(Collected data entries)
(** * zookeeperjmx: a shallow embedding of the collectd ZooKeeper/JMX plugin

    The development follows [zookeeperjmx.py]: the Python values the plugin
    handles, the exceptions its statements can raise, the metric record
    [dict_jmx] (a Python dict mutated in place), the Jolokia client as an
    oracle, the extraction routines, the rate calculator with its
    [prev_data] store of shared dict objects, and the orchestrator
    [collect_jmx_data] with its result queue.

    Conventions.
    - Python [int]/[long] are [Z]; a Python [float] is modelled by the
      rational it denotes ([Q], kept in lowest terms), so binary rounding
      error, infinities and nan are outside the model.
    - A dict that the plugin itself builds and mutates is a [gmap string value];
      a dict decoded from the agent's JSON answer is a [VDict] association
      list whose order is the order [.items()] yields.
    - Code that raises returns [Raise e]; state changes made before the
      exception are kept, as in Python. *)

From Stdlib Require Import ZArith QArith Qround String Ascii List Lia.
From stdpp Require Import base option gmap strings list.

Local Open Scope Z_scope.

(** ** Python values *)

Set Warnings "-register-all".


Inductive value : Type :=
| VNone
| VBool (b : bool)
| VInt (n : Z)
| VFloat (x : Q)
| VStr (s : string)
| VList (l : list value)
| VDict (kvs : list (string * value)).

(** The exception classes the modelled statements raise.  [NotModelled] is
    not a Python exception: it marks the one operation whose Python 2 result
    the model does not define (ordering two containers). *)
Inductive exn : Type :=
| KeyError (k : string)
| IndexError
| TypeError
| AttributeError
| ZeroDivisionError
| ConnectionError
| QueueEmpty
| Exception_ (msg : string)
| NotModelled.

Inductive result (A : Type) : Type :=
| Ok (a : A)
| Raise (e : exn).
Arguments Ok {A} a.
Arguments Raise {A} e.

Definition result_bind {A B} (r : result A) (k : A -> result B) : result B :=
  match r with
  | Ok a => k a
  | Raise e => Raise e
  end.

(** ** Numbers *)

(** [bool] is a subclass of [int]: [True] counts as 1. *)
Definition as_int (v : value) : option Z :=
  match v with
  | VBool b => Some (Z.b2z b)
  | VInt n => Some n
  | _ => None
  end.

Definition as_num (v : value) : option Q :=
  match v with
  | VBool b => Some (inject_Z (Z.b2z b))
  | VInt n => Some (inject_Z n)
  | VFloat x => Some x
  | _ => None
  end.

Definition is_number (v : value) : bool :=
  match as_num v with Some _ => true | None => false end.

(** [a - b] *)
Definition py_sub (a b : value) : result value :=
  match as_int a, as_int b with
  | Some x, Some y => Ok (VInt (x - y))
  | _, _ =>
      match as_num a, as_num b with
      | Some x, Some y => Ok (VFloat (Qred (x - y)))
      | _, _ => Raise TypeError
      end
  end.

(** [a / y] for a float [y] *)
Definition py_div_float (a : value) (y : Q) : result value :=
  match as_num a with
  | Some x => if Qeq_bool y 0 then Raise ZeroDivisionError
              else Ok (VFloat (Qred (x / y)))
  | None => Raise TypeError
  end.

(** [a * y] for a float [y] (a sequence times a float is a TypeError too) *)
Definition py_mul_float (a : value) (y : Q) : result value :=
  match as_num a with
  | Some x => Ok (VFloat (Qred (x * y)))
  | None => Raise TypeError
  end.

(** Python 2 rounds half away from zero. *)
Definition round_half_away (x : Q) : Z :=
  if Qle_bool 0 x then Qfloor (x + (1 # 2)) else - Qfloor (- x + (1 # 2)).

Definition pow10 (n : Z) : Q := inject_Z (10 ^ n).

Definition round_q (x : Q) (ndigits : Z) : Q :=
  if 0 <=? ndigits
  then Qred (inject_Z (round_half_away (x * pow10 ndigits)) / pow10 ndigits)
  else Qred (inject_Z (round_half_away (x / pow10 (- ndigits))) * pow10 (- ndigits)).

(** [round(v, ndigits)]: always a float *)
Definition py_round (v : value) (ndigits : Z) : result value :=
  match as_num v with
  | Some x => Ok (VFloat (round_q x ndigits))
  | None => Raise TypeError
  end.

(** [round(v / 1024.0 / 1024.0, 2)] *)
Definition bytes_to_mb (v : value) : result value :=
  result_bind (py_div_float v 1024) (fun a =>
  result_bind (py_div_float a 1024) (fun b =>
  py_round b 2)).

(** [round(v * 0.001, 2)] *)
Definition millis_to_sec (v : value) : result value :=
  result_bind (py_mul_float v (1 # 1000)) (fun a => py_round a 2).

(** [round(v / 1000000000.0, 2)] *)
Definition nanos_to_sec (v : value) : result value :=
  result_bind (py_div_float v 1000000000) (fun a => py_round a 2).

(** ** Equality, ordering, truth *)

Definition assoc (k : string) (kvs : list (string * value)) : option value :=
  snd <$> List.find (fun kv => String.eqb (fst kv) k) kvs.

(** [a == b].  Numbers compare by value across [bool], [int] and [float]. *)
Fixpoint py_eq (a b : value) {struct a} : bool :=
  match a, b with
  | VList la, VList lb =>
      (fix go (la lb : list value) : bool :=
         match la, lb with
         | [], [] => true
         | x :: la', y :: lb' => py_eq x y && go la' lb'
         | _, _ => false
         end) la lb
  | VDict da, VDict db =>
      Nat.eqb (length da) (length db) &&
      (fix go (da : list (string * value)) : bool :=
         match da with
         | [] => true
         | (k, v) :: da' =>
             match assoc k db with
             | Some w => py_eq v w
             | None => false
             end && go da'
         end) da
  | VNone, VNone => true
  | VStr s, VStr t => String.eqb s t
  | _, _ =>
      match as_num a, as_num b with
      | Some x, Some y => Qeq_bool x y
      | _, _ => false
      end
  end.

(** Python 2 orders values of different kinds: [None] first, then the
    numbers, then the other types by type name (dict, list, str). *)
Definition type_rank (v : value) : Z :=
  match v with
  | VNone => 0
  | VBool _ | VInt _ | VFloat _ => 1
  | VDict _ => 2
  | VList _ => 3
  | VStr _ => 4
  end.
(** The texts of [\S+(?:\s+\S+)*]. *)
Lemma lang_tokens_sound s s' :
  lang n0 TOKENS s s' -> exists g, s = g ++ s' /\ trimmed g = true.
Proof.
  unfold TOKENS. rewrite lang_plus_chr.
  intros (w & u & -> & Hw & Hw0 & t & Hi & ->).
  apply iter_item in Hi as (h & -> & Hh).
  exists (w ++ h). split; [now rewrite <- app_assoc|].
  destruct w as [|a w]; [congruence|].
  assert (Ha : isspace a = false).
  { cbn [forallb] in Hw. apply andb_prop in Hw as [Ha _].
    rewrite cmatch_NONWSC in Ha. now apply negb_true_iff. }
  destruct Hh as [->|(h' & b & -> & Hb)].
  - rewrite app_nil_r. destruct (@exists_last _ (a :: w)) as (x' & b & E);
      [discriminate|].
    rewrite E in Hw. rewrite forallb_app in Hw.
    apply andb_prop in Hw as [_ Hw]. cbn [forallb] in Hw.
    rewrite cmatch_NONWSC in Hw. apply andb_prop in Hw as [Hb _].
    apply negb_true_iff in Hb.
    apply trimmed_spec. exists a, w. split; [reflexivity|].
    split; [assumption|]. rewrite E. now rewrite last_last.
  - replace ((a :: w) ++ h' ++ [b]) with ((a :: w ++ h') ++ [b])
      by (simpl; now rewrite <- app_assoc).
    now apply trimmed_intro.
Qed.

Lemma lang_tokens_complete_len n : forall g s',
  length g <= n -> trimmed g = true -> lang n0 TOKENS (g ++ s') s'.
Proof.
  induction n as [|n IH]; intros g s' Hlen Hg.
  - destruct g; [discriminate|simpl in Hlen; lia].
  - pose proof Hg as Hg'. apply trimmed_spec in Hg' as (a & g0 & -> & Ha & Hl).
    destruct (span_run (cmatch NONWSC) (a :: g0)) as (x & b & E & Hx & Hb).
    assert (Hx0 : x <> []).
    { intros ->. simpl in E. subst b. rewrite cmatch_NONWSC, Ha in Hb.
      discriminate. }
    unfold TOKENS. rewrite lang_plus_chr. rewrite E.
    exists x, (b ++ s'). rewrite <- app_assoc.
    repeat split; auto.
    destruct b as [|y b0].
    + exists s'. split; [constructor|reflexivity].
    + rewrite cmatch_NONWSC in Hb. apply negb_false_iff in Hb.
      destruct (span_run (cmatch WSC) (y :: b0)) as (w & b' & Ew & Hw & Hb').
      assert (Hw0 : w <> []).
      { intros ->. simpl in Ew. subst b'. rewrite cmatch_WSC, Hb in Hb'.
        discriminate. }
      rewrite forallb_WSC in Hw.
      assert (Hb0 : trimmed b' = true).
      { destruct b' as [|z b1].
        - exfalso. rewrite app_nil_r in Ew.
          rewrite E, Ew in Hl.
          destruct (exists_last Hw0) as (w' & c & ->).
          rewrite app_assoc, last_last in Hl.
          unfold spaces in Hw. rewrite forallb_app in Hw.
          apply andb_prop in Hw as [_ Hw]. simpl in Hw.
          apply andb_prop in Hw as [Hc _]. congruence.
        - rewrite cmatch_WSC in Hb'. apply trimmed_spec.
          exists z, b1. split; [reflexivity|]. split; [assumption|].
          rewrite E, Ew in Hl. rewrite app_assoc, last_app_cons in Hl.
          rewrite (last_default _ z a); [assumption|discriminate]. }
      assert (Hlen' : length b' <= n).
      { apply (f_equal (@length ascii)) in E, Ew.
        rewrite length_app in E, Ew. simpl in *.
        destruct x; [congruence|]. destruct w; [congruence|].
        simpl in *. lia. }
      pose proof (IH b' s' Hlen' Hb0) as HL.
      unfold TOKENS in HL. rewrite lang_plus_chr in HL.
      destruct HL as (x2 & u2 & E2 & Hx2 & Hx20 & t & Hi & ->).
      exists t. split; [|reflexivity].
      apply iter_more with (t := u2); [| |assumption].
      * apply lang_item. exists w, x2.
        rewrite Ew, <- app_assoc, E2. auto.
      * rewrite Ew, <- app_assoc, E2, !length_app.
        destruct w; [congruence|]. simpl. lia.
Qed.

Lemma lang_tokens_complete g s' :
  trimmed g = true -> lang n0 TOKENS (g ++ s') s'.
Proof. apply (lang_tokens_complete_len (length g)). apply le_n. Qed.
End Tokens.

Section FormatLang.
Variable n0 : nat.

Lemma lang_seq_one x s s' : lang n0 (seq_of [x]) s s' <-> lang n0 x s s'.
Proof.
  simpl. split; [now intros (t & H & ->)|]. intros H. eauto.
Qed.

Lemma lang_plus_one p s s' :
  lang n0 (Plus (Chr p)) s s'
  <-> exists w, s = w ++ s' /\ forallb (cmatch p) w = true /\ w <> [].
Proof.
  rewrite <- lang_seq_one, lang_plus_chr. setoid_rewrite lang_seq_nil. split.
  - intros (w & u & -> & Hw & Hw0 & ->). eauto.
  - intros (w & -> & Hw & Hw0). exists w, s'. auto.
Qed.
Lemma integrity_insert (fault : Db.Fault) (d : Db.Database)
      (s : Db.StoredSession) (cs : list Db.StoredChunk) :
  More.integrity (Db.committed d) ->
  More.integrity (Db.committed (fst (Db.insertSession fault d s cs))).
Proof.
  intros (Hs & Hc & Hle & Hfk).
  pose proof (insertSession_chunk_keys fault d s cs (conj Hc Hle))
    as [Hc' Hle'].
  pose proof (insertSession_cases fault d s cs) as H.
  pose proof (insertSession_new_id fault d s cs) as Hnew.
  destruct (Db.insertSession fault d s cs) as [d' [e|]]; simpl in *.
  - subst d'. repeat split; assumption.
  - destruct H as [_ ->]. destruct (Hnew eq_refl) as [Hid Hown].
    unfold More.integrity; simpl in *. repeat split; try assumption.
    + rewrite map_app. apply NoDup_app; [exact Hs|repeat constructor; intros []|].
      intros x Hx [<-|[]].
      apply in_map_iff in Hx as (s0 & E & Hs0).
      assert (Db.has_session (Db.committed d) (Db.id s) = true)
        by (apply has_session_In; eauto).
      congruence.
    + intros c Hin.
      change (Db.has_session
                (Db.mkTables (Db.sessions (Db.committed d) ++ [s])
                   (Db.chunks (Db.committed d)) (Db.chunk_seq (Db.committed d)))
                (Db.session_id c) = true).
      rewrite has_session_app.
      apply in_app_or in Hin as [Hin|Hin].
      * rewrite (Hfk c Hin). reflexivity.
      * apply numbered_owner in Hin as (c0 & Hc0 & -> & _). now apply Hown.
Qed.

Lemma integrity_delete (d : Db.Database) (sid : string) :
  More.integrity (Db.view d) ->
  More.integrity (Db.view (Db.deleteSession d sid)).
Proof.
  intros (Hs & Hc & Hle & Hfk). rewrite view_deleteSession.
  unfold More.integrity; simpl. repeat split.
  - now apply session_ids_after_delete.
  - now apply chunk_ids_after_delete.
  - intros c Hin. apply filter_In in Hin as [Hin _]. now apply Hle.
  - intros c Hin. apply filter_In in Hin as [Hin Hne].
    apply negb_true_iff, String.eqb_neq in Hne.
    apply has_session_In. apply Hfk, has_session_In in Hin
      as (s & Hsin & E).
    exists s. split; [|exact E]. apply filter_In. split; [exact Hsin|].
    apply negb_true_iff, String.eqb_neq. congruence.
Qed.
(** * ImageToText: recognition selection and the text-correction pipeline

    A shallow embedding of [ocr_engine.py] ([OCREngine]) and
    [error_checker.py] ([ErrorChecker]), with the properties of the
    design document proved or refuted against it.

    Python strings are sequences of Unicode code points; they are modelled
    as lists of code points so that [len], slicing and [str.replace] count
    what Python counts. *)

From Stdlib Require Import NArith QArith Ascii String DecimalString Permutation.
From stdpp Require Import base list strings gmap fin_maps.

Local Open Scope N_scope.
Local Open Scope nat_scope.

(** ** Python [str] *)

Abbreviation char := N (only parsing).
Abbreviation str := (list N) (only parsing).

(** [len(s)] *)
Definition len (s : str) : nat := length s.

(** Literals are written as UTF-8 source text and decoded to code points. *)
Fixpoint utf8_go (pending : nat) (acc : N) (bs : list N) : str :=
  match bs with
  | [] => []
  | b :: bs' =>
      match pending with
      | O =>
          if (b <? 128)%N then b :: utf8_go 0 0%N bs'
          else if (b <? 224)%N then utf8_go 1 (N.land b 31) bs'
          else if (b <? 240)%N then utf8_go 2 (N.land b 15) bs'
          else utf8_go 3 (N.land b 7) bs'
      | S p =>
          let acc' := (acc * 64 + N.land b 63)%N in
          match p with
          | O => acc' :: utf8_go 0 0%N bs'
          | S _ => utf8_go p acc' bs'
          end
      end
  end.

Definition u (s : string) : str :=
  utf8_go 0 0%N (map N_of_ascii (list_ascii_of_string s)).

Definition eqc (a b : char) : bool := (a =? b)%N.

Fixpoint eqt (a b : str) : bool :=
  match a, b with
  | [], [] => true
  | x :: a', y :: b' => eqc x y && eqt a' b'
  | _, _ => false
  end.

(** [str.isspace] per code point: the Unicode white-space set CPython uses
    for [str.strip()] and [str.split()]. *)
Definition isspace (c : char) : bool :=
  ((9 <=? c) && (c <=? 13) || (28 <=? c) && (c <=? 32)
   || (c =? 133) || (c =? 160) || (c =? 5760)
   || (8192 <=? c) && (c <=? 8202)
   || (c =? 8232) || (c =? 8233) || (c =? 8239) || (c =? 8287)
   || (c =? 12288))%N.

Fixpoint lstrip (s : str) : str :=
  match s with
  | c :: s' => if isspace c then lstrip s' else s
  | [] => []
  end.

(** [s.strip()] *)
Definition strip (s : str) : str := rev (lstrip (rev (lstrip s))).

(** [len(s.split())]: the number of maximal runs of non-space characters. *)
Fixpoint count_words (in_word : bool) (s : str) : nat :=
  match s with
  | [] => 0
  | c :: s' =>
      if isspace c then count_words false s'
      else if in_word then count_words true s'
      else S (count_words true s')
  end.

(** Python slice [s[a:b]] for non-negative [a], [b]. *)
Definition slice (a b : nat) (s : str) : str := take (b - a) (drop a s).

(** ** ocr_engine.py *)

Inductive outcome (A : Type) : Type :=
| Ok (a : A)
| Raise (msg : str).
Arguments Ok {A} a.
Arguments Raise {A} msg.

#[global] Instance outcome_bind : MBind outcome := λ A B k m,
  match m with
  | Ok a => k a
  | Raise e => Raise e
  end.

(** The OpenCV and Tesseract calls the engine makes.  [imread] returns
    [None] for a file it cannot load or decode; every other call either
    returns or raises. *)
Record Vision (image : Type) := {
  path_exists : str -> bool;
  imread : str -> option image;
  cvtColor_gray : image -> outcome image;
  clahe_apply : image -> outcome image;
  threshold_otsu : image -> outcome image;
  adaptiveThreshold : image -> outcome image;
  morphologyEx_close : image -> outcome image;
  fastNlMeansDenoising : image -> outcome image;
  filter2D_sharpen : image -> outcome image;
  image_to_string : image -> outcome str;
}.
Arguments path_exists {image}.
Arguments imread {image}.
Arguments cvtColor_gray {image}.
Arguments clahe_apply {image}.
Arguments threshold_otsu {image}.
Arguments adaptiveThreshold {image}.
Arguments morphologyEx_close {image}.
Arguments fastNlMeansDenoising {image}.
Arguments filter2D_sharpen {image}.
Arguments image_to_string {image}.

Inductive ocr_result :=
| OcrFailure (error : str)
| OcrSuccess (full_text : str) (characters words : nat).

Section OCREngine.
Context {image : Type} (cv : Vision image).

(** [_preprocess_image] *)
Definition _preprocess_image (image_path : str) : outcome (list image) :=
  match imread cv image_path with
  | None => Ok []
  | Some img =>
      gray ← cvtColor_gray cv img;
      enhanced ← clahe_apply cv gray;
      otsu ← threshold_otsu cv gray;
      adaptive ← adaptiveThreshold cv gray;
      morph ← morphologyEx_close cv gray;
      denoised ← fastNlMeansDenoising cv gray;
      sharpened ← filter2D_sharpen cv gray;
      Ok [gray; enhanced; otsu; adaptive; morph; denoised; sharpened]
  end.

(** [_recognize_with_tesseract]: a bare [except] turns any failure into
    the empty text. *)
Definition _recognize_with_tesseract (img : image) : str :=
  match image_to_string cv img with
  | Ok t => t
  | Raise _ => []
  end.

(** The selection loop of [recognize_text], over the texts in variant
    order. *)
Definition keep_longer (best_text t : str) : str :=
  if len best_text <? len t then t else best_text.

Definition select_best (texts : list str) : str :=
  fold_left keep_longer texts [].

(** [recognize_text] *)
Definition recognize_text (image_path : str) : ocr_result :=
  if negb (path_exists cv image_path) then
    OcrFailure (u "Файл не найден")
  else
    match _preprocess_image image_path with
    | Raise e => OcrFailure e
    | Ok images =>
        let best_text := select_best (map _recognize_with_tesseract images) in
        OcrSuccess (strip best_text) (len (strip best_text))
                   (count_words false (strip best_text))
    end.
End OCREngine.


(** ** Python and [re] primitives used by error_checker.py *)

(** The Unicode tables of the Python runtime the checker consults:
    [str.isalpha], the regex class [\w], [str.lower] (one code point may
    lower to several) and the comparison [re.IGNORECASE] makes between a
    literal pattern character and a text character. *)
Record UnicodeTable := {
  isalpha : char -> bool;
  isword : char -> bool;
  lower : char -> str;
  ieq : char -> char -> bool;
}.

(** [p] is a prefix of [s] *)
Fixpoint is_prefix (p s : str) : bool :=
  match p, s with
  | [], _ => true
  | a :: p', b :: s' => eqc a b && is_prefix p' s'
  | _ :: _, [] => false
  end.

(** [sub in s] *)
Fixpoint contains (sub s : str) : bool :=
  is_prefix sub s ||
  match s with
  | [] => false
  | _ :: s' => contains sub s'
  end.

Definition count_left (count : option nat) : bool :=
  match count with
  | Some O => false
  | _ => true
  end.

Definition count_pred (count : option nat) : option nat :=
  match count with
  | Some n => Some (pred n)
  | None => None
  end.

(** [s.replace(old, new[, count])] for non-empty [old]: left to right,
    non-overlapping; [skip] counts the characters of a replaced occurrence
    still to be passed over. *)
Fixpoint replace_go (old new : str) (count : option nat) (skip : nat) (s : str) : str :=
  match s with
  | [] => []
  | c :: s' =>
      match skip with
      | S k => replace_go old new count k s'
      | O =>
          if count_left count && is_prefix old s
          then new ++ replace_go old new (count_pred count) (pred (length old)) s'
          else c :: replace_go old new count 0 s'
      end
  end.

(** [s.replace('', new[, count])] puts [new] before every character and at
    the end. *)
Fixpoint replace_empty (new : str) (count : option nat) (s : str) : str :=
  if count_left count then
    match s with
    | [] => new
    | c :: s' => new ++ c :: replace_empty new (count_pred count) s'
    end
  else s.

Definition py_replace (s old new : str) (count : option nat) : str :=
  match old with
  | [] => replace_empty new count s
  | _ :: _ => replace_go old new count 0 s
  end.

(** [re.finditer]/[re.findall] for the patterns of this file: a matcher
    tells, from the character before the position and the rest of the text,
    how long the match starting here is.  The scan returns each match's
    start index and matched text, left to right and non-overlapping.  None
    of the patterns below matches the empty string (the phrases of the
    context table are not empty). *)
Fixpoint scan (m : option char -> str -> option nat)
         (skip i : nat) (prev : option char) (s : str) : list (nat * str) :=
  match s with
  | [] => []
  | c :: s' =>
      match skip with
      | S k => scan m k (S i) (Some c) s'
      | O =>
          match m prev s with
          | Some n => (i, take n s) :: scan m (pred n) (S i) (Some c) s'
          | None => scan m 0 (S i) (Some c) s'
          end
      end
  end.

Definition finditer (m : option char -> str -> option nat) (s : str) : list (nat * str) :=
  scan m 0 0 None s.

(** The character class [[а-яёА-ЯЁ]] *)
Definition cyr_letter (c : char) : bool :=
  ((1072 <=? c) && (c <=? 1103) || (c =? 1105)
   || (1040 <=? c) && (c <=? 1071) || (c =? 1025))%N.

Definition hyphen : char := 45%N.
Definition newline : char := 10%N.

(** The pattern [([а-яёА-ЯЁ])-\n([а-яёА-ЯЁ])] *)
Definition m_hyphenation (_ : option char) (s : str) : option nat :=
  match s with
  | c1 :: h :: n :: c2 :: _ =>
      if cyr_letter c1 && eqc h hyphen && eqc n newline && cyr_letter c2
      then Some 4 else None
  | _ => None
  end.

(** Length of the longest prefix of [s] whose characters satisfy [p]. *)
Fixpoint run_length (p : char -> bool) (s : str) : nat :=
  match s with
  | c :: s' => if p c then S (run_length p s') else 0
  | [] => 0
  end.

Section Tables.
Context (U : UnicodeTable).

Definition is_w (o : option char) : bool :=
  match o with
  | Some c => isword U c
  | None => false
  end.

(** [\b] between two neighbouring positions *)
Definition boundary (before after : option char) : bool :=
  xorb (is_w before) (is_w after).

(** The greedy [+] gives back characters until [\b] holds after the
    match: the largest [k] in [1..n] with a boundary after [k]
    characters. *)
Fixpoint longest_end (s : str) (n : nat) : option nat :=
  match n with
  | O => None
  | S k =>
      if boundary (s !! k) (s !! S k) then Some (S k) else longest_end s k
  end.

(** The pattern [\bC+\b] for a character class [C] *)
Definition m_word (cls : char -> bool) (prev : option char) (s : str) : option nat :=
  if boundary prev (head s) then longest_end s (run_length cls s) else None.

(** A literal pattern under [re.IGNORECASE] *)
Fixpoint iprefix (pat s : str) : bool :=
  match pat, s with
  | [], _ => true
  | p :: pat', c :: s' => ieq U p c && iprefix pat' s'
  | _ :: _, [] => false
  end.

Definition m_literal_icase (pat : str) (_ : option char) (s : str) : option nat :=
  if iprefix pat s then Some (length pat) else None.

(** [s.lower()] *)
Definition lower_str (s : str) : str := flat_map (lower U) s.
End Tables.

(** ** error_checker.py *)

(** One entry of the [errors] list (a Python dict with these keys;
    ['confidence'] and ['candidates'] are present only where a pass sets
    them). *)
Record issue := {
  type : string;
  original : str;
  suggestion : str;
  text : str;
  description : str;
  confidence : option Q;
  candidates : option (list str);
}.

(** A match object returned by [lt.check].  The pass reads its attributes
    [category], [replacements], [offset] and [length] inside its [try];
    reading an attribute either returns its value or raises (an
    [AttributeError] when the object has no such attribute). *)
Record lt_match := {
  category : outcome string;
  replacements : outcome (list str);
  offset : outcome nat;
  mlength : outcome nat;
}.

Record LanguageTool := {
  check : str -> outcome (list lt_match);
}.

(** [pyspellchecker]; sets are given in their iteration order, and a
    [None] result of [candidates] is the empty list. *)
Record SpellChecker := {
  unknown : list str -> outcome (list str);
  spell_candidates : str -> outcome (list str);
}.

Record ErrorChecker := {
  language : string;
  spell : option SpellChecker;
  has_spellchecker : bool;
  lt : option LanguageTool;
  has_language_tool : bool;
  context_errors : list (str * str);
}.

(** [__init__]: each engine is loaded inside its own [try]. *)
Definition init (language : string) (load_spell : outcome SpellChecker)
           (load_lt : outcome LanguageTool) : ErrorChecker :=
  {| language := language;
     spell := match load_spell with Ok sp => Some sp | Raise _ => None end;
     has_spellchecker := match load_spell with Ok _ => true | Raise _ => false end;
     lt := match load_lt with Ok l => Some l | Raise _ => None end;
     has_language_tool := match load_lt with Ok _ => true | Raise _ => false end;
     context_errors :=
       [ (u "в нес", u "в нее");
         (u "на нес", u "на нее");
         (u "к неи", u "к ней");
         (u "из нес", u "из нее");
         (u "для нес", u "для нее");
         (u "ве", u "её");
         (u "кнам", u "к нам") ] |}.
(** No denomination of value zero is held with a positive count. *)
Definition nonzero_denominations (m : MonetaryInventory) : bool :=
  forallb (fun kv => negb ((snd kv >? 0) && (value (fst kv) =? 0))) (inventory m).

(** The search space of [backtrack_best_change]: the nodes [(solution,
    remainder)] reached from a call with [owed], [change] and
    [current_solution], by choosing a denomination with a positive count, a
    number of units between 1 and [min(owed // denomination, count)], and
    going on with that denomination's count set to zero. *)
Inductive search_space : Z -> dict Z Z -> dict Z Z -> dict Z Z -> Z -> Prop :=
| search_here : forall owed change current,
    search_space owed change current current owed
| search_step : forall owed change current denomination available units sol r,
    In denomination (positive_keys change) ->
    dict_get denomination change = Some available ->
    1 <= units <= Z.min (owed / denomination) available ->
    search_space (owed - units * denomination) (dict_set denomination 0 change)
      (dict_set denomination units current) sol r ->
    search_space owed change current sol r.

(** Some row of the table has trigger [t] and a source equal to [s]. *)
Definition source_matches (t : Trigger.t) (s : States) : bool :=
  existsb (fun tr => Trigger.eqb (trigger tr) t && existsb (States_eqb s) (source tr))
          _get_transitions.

§ Brief:
Restate word for word the lines of the data above, starting at the line containing "scan m 0 0 None s." and ending at the line containing "Definition m_word (cls", both included, and nothing more.

§ Task answer:
  scan m 0 0 None s.

(** The character class [[а-яёА-ЯЁ]] *)
Definition cyr_letter (c : char) : bool :=
  ((1072 <=? c) && (c <=? 1103) || (c =? 1105)
   || (1040 <=? c) && (c <=? 1071) || (c =? 1025))%N.

Definition hyphen : char := 45%N.
Definition newline : char := 10%N.

(** The pattern [([а-яёА-ЯЁ])-\n([а-яёА-ЯЁ])] *)
Definition m_hyphenation (_ : option char) (s : str) : option nat :=
  match s with
  | c1 :: h :: n :: c2 :: _ =>
      if cyr_letter c1 && eqc h hyphen && eqc n newline && cyr_letter c2
      then Some 4 else None
  | _ => None
  end.

(** Length of the longest prefix of [s] whose characters satisfy [p]. *)
Fixpoint run_length (p : char -> bool) (s : str) : nat :=
  match s with
  | c :: s' => if p c then S (run_length p s') else 0
  | [] => 0
  end.

Section Tables.
Context (U : UnicodeTable).

Definition is_w (o : option char) : bool :=
  match o with
  | Some c => isword U c
  | None => false
  end.

(** [\b] between two neighbouring positions *)
Definition boundary (before after : option char) : bool :=
  xorb (is_w before) (is_w after).

(** The greedy [+] gives back characters until [\b] holds after the
    match: the largest [k] in [1..n] with a boundary after [k]
    characters. *)
Fixpoint longest_end (s : str) (n : nat) : option nat :=
  match n with
  | O => None
  | S k =>
      if boundary (s !! k) (s !! S k) then Some (S k) else longest_end s k
  end.

(** The pattern [\bC+\b] for a character class [C] *)
Definition m_word (cls : char -> bool) (prev : option char) (s : str) : option nat :=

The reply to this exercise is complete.